Jeannine Canudo organise des Etats généraux de la Jeunesse en 1937 avec l'appui d'Emile Roche et
amène le Ministre de la Santé Godard à diriger ces Etats
Généraux. De nombreuses réunions sont organisées :
à Bâle notamment en 1942, où sont présents des représentants
de grandes industries françaises comme Goering, un représentant
de Dupont de Nemours (des USA), ainsi que des représentants de la grande
industrie allemande.
- La Synarchie a-t-elle eu une influence sur l'économie française, voire européenne
ou mondiale ?
Le plan synarque de Saint-Yves d’Alveydre
est bâti sur une organisation avant tout scientifique. Et les scientifiques
de l'époque sont les polytechniciens. Ce plan a pour but premier d’équilibrer
la production et la demande afin d’éviter une révolution.

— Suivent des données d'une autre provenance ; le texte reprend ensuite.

(* ===== verification/Negotiation.v ===== *)
(** * The negotiation of the BBDO layers

    [negotiate], [_get_extension_names] and [get_running_config] of
    [broker/core/src/bbdo/stream.cc]: the two ends of a new connection tell each
    other the extensions they have (encryption, compression), and each adds the
    layers both have.  The connection works when both ends add the same ones. *)

From Stdlib Require Import Ascii.
From S2P Require Import Prelude.

#[local] Open Scope Z_scope.

(** ** Extensions *)

(** [io::extension], less its options. *)
Record extension := Extension { x_name : string; x_optional : bool; x_mandatory : bool }.

(** [_get_extension_names]: the names, separated by spaces. *)
Definition append_name (retval name : string) : string :=
  (if bool_decide (retval = EmptyString) then retval else String.append retval " ") +:+ name.

Definition extension_names (mandatory : bool) (exts : list extension) : string :=
  foldl (λ retval e,
    if (if mandatory then e.(x_mandatory) else e.(x_optional) || e.(x_mandatory))
    then append_name retval e.(x_name) else retval) EmptyString exts.

(** [absl::StrSplit(s, ' ')]: the pieces between spaces, one at least. *)
Fixpoint str_split (s : string) : list string :=
  match s with
  | EmptyString => [EmptyString]
  | String c s' =>
      if Ascii.eqb c " " then EmptyString :: str_split s'
      else match str_split s' with
           | w :: ws => String c w :: ws
           | [] => [String c EmptyString]
           end
  end.

(** [boost::iequals] *)
Definition lower (c : ascii) : ascii :=
  let n := nat_of_ascii c in
  if ((65 <=? n) && (n <=? 90))%nat then ascii_of_nat (n + 32) else c.
Fixpoint lower_string (s : string) : string :=
  match s with
  | EmptyString => EmptyString
  | String c s' => String (lower c) (lower_string s')
  end.
Definition iequals (a b : string) : bool := bool_decide (lower_string a = lower_string b).

(** The layers of a stream, the BBDO stream's own sub-stream first, by name
    ([get_running_config]); [io::protocols], a map from names to the layer their
    factory makes. *)
Abbreviation layers := (list string).
Abbreviation protocols := (list (string * string)).

(** ** Applying the extensions *)

(** Takes the first layer of that name out. *)
Fixpoint remove_layer (name : string) (ls : layers) : layers :=
  match ls with
  | [] => []
  | l :: ls' => if bool_decide (l = name) then ls' else l :: remove_layer name ls'
  end.

(** The layer the first protocol of that name makes. *)
Definition find_protocol (protos : protocols) (name : string) : option string :=
  match list_find (λ p, iequals p.1 name = true) protos with
  | Some (_, p) => Some p.2
  | None => None
  end.

(** The body of the loop on our extensions; [running] is the configuration before
    the loop. *)
Definition apply_extension (protos : protocols) (running : layers) (peer_ext : list string)
    (ls : layers) (ext : extension) : layers :=
  if bool_decide (ext.(x_name) ∈ peer_ext) then
    if bool_decide (ext.(x_name) ∈ running) then ls
    else match find_protocol protos ext.(x_name) with
         | Some layer => layer :: ls
         | None => ls
         end
  else if bool_decide (ext.(x_name) ∈ running) then remove_layer ext.(x_name) ls
  else ls.

Definition apply_extensions (protos : protocols) (exts : list extension) (peer_extensions : string)
    (ls : layers) : layers :=
  foldl (apply_extension protos ls (str_split peer_extensions)) ls exts.

(** One end: whether it negotiates, its version of the protocol and its
    extensions. *)
Record endpoint := Endpoint { e_negotiate : bool; e_version : Z; e_exts : list extension }.

(** What it announces: every extension when it negotiates, the mandatory ones
    otherwise. *)
Definition announced (e : endpoint) : string := extension_names (negb e.(e_negotiate)) e.(e_exts).

(** [negotiate] once the welcome packet of the peer is read: the layers, or an
    exception when the major versions differ. *)
Definition negotiate (protos : protocols) (me peer : endpoint) (ls : layers) : res layers :=
  if peer.(e_version) =? me.(e_version)
  then Ret (apply_extensions protos me.(e_exts) (announced peer) ls)
  else Throw msg_fmt.

(** ** Names and the string that carries them *)

Fixpoint has_space (s : string) : bool :=
  match s with
  | EmptyString => false
  | String c s' => Ascii.eqb c " " || has_space s'
  end.

Definition good_name (s : string) : Prop := s ≠ EmptyString ∧ has_space s = false.

#[export] Instance good_name_dec s : Decision (good_name s).
Proof. unfold good_name. apply _. Defined.

Lemma str_split_word s : has_space s = false → str_split s = [s].
Proof.
  induction s as [|c s IH]; [done|]. cbn [has_space str_split]. intros [Hc Hs]%orb_false_iff.
  by rewrite Hc, IH.
Qed.

Lemma str_split_ne s : str_split s ≠ [].
Proof. destruct s as [|c s]; [done|]. cbn [str_split]. by destruct (Ascii.eqb c " "), (str_split s). Qed.

Lemma str_split_app s n : has_space n = false → str_split ((s +:+ " ") +:+ n) = str_split s ++ [n].
Proof.
  intros Hn. induction s as [|c s IH].
  - change (str_split (("" +:+ " ") +:+ n)) with (EmptyString :: str_split n).
    by rewrite str_split_word.
  - change ((String c s +:+ " ") +:+ n) with (String c ((s +:+ " ") +:+ n)). cbn [str_split].
    rewrite IH. destruct (Ascii.eqb c " "); [done|].
    destruct (str_split s) as [|w ws] eqn:E; [by apply str_split_ne in E|done].
Qed.

Lemma append_name_split acc n :
  acc ≠ EmptyString → good_name n →
  append_name acc n ≠ EmptyString ∧ str_split (append_name acc n) = str_split acc ++ [n].
Proof.
  intros Ha [_ Hn]. unfold append_name. rewrite bool_decide_eq_false_2 by done.
  split; [|by apply str_split_app]. by destruct acc.
Qed.

Lemma append_names_split ns acc :
  acc ≠ EmptyString → Forall good_name ns →
  str_split (foldl append_name acc ns) = str_split acc ++ ns.
Proof.
  intros Ha Hns. revert acc Ha. induction Hns as [|n ns Hn _ IH]; intros acc Ha; cbn [foldl].
  { by rewrite app_nil_r. }
  destruct (append_name_split acc n Ha Hn) as [Hne E]. by rewrite IH, E, <- app_assoc.
Qed.

(** The extensions an end announces. *)
Definition offered (mandatory : bool) (e : extension) : bool :=
  if mandatory then e.(x_mandatory) else e.(x_optional) || e.(x_mandatory).

Lemma extension_names_fold mandatory exts :
  extension_names mandatory exts =
    foldl append_name EmptyString (x_name <$> filter (λ e, offered mandatory e = true) exts).
Proof.
  unfold extension_names. generalize EmptyString.
  induction exts as [|e exts IH]; intros acc; [done|]. cbn [foldl]. rewrite filter_cons.
  fold (offered mandatory e). destruct (offered mandatory e).
  - rewrite decide_True by done. cbn [fmap list_fmap foldl]. apply IH.
  - rewrite decide_False by done. apply IH.
Qed.

(** The peer finds a name in the string exactly when it is announced. *)
Lemma in_extension_names mandatory exts n :
  Forall good_name (x_name <$> exts) → n ≠ EmptyString →
  n ∈ str_split (extension_names mandatory exts) ↔
  n ∈ x_name <$> filter (λ e, offered mandatory e = true) exts.
Proof.
  intros Hg Hn. rewrite extension_names_fold. set (ns := x_name <$> filter _ exts).
  assert (Forall good_name ns) as Hns.
  { unfold ns. apply Forall_fmap, Forall_forall. intros e He. apply list_elem_of_filter in He as [_ He].
    rewrite Forall_fmap, Forall_forall in Hg. by apply Hg. }
  destruct Hns as [|m ns [Hm Hsp] Hns]; cbn [foldl].
  - cbn. set_solver.
  - assert (append_name EmptyString m = m) as -> by done.
    rewrite append_names_split by done. by rewrite str_split_word.
Qed.

(** ** Both ends add the same layers *)

(** The layers added for the extensions of [exts], the last on top. *)
Definition added (protos : protocols) (ns : list string) : layers := reverse (omap (find_protocol protos) ns).

Lemma apply_extensions_spec protos exts peer ls :
  Forall (λ e, e.(x_name) ∉ ls) exts →
  apply_extensions protos exts peer ls =
    added protos (filter (λ n, n ∈ str_split peer) (x_name <$> exts)) ++ ls.
Proof.
  intros Hls. unfold apply_extensions, added.
  assert (∀ acc, foldl (apply_extension protos ls (str_split peer)) acc exts =
    reverse (omap (find_protocol protos) (filter (λ n, n ∈ str_split peer) (x_name <$> exts))) ++ acc) as H;
    [|apply H].
  induction Hls as [|e exts He _ IH]; intros acc; [done|]. cbn [foldl fmap list_fmap]. rewrite IH, filter_cons.
  unfold apply_extension. rewrite (bool_decide_eq_false_2 _ He). case_decide as Hp.
  - rewrite (bool_decide_eq_true_2 _ Hp). cbn [omap list_omap]. destruct (find_protocol protos (x_name e)); [|done].
    by rewrite reverse_cons, <- app_assoc.
  - by rewrite (bool_decide_eq_false_2 _ Hp).
Qed.

Lemma filter_ext_in {A} (P Q : A → Prop) `{!∀ x, Decision (P x), !∀ x, Decision (Q x)} (l : list A) :
  (∀ x, x ∈ l → P x ↔ Q x) → filter P l = filter Q l.
Proof.
  induction l as [|x l IH]; intros HPQ; [done|]. rewrite !filter_cons, IH by set_solver.
  pose proof (HPQ x ltac:(set_solver)). by destruct (decide (P x)), (decide (Q x)); naive_solver.
Qed.

(** A list taken out of one without duplicates is what a filter takes. *)
Lemma filter_sublist (u l : list string) : NoDup u → sublist l u → filter (λ n, n ∈ l) u = l.
Proof.
  intros Hu Hs. induction Hs as [|x l u Hs IH|x l u Hs IH].
  - done.
  - apply NoDup_cons in Hu as [Hx Hu]. rewrite filter_cons, decide_True by set_solver. f_equal.
    transitivity (filter (λ n, n ∈ l) u); [|by apply IH]. apply filter_ext_in. intros y Hy. set_solver.
  - apply NoDup_cons in Hu as [Hx Hu]. rewrite filter_cons, decide_False; [by apply IH|].
    intros Hin. apply Hx. by eapply elem_of_sublist.
Qed.

Definition offers_all (e : endpoint) : Prop :=
  Forall (λ x, offered false x = true ∧ good_name x.(x_name)) e.(e_exts).

Lemma announced_all e n :
  e.(e_negotiate) = true → offers_all e → n ≠ EmptyString →
  n ∈ str_split (announced e) ↔ n ∈ x_name <$> e.(e_exts).
Proof.
  intros Hn Ho Hne. unfold announced. rewrite Hn. cbn [negb].
  rewrite in_extension_names; [|apply Forall_fmap; by eapply Forall_impl; [exact Ho|intros ? []]|done].
  assert (filter (λ x, offered false x = true) (e_exts e) = e_exts e) as ->; [|done].
  clear Hn. unfold offers_all in Ho. induction Ho as [|x l [Hx _] _ IH]; [done|].
  rewrite filter_cons, decide_True by done. by rewrite IH.
Qed.

(** Two ends that negotiate, speak the same version and list their
    extensions in the same order (both take them from the map of the protocols)
    end with the same layers, those of the extensions both have, whatever each
    one asks for. *)
Theorem negotiation_agrees protos universe a b ls :
  a.(e_negotiate) = true → b.(e_negotiate) = true → a.(e_version) = b.(e_version) →
  offers_all a → offers_all b →
  NoDup universe → sublist (x_name <$> a.(e_exts)) universe → sublist (x_name <$> b.(e_exts)) universe →
  Forall (λ n, n ∉ ls) universe →
  negotiate protos a b ls = negotiate protos b a ls ∧
  negotiate protos a b ls =
    Ret (added protos (filter (λ n, n ∈ x_name <$> a.(e_exts) ∧ n ∈ x_name <$> b.(e_exts)) universe) ++ ls).
Proof.
  intros Na Nb Hv Oa Ob Hu Sa Sb Hls.
  assert (∀ e f, e.(e_negotiate) = true → e.(e_version) = f.(e_version) → offers_all e → offers_all f →
    sublist (x_name <$> e.(e_exts)) universe → sublist (x_name <$> f.(e_exts)) universe →
    negotiate protos f e ls =
      Ret (added protos (filter (λ n, n ∈ x_name <$> f.(e_exts) ∧ n ∈ x_name <$> e.(e_exts)) universe) ++ ls)) as H.
  { intros e f Ne Hve Oe Of Se Sf. unfold negotiate. rewrite Hve, Z.eqb_refl. f_equal.
    rewrite apply_extensions_spec; cycle 1.
    { rewrite Forall_forall in Hls. apply Forall_forall. intros x Hx. apply Hls.
      eapply elem_of_sublist; [|exact Sf]. by apply list_elem_of_fmap_2. }
    f_equal. f_equal. rewrite <- (filter_sublist universe (x_name <$> e_exts f) Hu Sf) at 1.
    rewrite list_filter_filter. apply filter_ext_in. intros n Hn.
    assert (n ∈ x_name <$> e_exts f → n ≠ EmptyString) as Hne.
    { intros (x & -> & Hx)%list_elem_of_fmap. unfold offers_all in Of. rewrite Forall_forall in Of.
      by apply Of in Hx as [_ [? _]]. }
    split; intros [H1 H2]; split; try done; (apply announced_all || apply (announced_all e)); try done; by apply Hne. }
  rewrite (H b a), (H a b) by done. split; [|done]. f_equal. f_equal. f_equal.
  apply filter_ext_in. intros n _. tauto.
Qed.


(** An extension that is mandatory for one end and missing at the other is
    left out, and the connection goes on: an end that requires encryption talks
    in clear to a peer that has none. *)
Theorem mandatory_extension_not_enforced protos v exts peer ls :
  Forall (λ e, (e.(x_name) ∉ ls) ∧ e.(x_name) ≠ EmptyString) exts → peer.(e_version) = v → peer.(e_exts) = [] →
  negotiate protos (Endpoint true v exts) peer ls = Ret ls.
Proof.
  intros Hls Hv Hp. unfold negotiate. cbn [e_version e_exts]. rewrite Hv, Z.eqb_refl. f_equal.
  rewrite apply_extensions_spec by (by eapply Forall_impl; [exact Hls|intros ? []]).
  assert (announced peer = EmptyString) as -> by (unfold announced; by rewrite Hp).
  assert (filter (λ n, n ∈ str_split EmptyString) (x_name <$> exts) = []) as ->; [|done].
  cbn [str_split]. induction Hls as [|e exts [_ He] _ IH]; [done|]. cbn [fmap list_fmap].
  rewrite filter_cons, decide_False by set_solver. exact IH.
Qed.

(** Encryption and compression over TCP. *)
Definition demo_protocols : protocols := [("TLS", "TLS"); ("compression", "compression")]%string.

Lemma negotiation_agrees_witness :
  let a := Endpoint true 3 [Extension "TLS" true false; Extension "COMPRESSION" false true] in
  let b := Endpoint true 3 [Extension "COMPRESSION" true false] in
  negotiate demo_protocols a b ["TCP"%string] = Ret ["compression"; "TCP"]%string.
Proof.
  intros a b.
  destruct (negotiation_agrees demo_protocols ["TLS"; "COMPRESSION"]%string a b ["TCP"%string]) as [_ H].
  1-3: reflexivity.
  1-2: unfold offers_all; apply (bool_decide_unpack _); vm_compute; exact I.
  1: apply (bool_decide_unpack _); vm_compute; exact I.
  1-2: repeat constructor.
  1: apply (bool_decide_unpack _); vm_compute; exact I.
  rewrite H. vm_compute. reflexivity.
Defined.


Lemma mandatory_extension_not_enforced_witness :
  negotiate demo_protocols (Endpoint true 3 [Extension "TLS" false true]) (Endpoint true 3 []) ["TCP"%string]
    = Ret ["TCP"%string].
Proof.
  apply mandatory_extension_not_enforced; [|reflexivity|reflexivity].
  apply (bool_decide_unpack _); vm_compute; exact I.
Defined.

On est alors dans une crise économique
mondiale. Par conséquent, les intelligences multiplient les réunions
de réflexion; ce qui explique la floraison de plans à l'époque
(par exemple " Xcrise " en 1929). Ainsi, Nicholetis, responsable
de la maçonnerie et ingénieur des poudres, collabore aux premiers
plans en Russie. En France, Jules Romains participe à l’organisation de
la production française pour éviter les surplus ; Bedaux lui,
organise le travail dans les usines.
De nombreuses pistes restent à
travailler sur le plan économique : sur les planistes, ou encore sur
les organisateurs des systèmes de distribution et production en Allemagne,
en Grande-Bretagne et aux Etats-Unis.
- La Synarchie s'est-elle poursuivie depuis la Libération ?
A partir de 1952-1953, une organisation
se crée en France lorsque Pinay autorise le regroupement des commerces
de distribution : le commerce se développe avec la casse des prix.
Le pôle chimie de Dupont et Nemours est par la suite accusé d’être l’un des grands pôles
de la Synarchie.
CONCLUSION
La Synarchie est avant tout une
société secrète, une société de fait (non
déclarée selon la loi associative de 1901). Les noms de ses adhérents
ne sont donc pas enregistrés auprès de la Préfecture. S'ajoute
à cela, la destruction des archives. On ne dispose par conséquent
que de peu de matière pour montrer l'histoire de ce mouvement.
Il n'en reste pas moins que les coïncidences mises en lumière par Lucien Sabah sont là pour
apporter crédit à la thèse selon laquelle la synarchie
n'a rien d'un fantasme. C'est en 1941 qu'on commence à dénoncer
la Synarchie dans le Journal de Costantini. A partir de là, des listes
vont circuler publiant les noms de gens prétendus synarques. Il n'est
pas anodin que des noms tels que Drieu La Rochelle y figurent. Après
l'échec du putsch de février 1934, les synarques ont utilisé
Pétain, et notamment en Pologne. Leur discours était basé
sur des faits comme le renouveau de la France pour battre les allemands.
Aussi, des photos de voyages effectuées à Berlin ont été retrouvés, sur lesquelles des croix
gammées avaient été effacées.
Selon Lucien Sabah, la Synarchie a donc très probablement existée et ceux qui réfutent son
existence n’auraient pas bien lu les documents que l'histoire nous a laissés.
Mais c'est une entreprise délicate où il convient de faire la
part entre le crédible et l'in/crédible, tant cette période
historique regorge de trahisons et de règlements de comptes.